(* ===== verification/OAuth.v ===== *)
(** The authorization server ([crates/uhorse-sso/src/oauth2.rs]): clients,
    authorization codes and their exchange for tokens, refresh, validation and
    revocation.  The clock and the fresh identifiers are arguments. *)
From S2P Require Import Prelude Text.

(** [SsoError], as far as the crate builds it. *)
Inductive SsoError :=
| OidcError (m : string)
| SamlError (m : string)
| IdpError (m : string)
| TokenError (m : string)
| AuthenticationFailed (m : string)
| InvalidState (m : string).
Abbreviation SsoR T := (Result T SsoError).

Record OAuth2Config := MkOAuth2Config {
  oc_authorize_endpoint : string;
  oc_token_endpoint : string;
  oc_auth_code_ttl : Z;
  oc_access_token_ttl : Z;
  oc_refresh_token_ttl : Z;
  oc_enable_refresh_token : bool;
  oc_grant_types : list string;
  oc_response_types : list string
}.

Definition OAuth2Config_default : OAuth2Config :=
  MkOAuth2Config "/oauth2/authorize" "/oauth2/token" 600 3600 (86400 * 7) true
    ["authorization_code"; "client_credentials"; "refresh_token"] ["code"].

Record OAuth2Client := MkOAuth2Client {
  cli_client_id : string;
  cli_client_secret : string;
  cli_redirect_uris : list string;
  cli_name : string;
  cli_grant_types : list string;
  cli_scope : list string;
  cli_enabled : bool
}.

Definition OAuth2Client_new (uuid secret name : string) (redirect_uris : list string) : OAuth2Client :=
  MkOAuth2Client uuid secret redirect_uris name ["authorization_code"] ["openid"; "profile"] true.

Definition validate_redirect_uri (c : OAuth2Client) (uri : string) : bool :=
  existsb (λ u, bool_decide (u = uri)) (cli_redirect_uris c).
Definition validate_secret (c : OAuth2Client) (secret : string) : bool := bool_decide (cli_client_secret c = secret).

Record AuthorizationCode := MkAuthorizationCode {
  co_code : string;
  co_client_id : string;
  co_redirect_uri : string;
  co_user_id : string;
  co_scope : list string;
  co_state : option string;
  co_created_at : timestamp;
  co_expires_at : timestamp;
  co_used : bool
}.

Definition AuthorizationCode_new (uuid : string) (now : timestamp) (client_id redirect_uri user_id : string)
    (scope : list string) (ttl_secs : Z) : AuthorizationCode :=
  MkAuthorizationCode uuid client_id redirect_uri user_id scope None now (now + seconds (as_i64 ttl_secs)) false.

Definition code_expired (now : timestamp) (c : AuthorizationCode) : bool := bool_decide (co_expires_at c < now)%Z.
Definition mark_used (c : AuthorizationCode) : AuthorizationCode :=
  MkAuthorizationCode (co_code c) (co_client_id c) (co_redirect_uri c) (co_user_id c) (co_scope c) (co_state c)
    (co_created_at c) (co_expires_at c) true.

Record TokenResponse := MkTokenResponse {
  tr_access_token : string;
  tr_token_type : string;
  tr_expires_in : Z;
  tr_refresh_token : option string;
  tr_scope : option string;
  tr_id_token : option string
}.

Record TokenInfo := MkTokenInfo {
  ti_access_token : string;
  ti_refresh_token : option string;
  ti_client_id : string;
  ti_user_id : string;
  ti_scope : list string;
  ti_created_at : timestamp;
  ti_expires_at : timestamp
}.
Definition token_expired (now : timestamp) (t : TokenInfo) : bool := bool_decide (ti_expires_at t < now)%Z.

• [The task]: Out of the data above, set down the lines from the one with "oc_access_token_ttl : Z;" to the one with "Definition OAuth2Client_new (uuid", both included, exactly as written and with no additions.

• [Exercise solution]:
  oc_access_token_ttl : Z;
  oc_refresh_token_ttl : Z;
  oc_enable_refresh_token : bool;
  oc_grant_types : list string;
  oc_response_types : list string
}.

Definition OAuth2Config_default : OAuth2Config :=
  MkOAuth2Config "/oauth2/authorize" "/oauth2/token" 600 3600 (86400 * 7) true
    ["authorization_code"; "client_credentials"; "refresh_token"] ["code"].

Record OAuth2Client := MkOAuth2Client {
  cli_client_id : string;
  cli_client_secret : string;
  cli_redirect_uris : list string;
  cli_name : string;
  cli_grant_types : list string;
  cli_scope : list string;
  cli_enabled : bool
}.

Definition OAuth2Client_new (uuid secret name : string) (redirect_uris : list string) : OAuth2Client :=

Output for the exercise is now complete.